++++ Records for the task

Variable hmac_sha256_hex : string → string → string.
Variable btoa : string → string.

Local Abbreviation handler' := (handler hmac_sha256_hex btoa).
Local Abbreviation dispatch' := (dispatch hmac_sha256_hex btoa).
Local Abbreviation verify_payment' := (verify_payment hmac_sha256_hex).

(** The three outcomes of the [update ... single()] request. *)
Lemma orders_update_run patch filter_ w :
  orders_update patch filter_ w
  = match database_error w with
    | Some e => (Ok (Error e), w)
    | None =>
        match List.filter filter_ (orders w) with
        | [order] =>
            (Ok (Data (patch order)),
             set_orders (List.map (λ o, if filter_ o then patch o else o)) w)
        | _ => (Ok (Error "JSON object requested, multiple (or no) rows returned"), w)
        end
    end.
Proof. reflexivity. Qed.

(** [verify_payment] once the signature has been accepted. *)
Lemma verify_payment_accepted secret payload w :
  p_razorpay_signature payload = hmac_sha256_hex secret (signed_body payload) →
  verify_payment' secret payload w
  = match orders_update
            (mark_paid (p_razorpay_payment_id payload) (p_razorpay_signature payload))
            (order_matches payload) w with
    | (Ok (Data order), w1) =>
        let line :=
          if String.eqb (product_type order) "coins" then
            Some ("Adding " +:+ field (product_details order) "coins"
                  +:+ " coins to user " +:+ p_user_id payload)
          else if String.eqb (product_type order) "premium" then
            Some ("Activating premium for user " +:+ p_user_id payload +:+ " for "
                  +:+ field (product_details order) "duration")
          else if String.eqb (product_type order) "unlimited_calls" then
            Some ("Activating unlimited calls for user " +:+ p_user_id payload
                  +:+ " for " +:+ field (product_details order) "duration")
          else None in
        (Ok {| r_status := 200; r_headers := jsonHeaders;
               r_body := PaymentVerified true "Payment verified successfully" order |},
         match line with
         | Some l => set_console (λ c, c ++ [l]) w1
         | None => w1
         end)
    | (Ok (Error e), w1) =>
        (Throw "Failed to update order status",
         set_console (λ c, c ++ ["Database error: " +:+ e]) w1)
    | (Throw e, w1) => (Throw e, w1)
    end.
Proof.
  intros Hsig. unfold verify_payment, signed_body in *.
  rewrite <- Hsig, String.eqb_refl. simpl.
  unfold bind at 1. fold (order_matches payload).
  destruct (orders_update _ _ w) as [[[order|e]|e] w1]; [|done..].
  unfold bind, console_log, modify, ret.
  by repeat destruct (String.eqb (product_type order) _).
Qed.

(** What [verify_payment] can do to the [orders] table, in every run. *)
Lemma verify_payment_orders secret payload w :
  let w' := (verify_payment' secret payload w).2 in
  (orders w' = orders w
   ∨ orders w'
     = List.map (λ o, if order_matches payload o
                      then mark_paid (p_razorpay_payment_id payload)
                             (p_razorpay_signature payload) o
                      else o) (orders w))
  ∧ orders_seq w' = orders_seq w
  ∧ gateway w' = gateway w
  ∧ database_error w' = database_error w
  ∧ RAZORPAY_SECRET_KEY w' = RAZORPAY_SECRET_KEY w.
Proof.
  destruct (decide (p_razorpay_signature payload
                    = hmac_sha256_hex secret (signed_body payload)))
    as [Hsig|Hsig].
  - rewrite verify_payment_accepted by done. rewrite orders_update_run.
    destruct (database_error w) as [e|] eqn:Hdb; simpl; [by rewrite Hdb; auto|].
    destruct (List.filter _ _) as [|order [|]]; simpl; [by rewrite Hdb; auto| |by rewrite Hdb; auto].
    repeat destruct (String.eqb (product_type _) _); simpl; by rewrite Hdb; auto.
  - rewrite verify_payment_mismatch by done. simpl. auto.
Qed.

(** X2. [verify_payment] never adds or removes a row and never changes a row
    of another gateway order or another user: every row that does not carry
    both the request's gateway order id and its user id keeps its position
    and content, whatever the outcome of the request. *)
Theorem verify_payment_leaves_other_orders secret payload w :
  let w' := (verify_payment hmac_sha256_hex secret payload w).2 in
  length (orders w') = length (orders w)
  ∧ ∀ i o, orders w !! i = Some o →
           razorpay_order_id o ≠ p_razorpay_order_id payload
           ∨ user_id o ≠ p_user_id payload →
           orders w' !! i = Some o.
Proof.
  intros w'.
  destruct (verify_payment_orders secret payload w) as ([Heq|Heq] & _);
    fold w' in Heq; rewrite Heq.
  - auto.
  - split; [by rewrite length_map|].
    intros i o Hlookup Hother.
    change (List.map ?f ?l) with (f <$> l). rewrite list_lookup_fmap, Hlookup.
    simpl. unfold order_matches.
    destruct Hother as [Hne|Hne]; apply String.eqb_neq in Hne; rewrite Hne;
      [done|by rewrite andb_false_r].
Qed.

++++++++

- Aim of the task
Return exactly the lines from the one containing "i = Some o →" through the last line of the records above, both included, and nothing else.

- Written answer
  ∧ ∀ i o, orders w !! i = Some o →
           razorpay_order_id o ≠ p_razorpay_order_id payload
           ∨ user_id o ≠ p_user_id payload →
           orders w' !! i = Some o.
Proof.
  intros w'.
  destruct (verify_payment_orders secret payload w) as ([Heq|Heq] & _);
    fold w' in Heq; rewrite Heq.
  - auto.
  - split; [by rewrite length_map|].
    intros i o Hlookup Hother.
    change (List.map ?f ?l) with (f <$> l). rewrite list_lookup_fmap, Hlookup.
    simpl. unfold order_matches.
    destruct Hother as [Hne|Hne]; apply String.eqb_neq in Hne; rewrite Hne;
      [done|by rewrite andb_false_r].
Qed.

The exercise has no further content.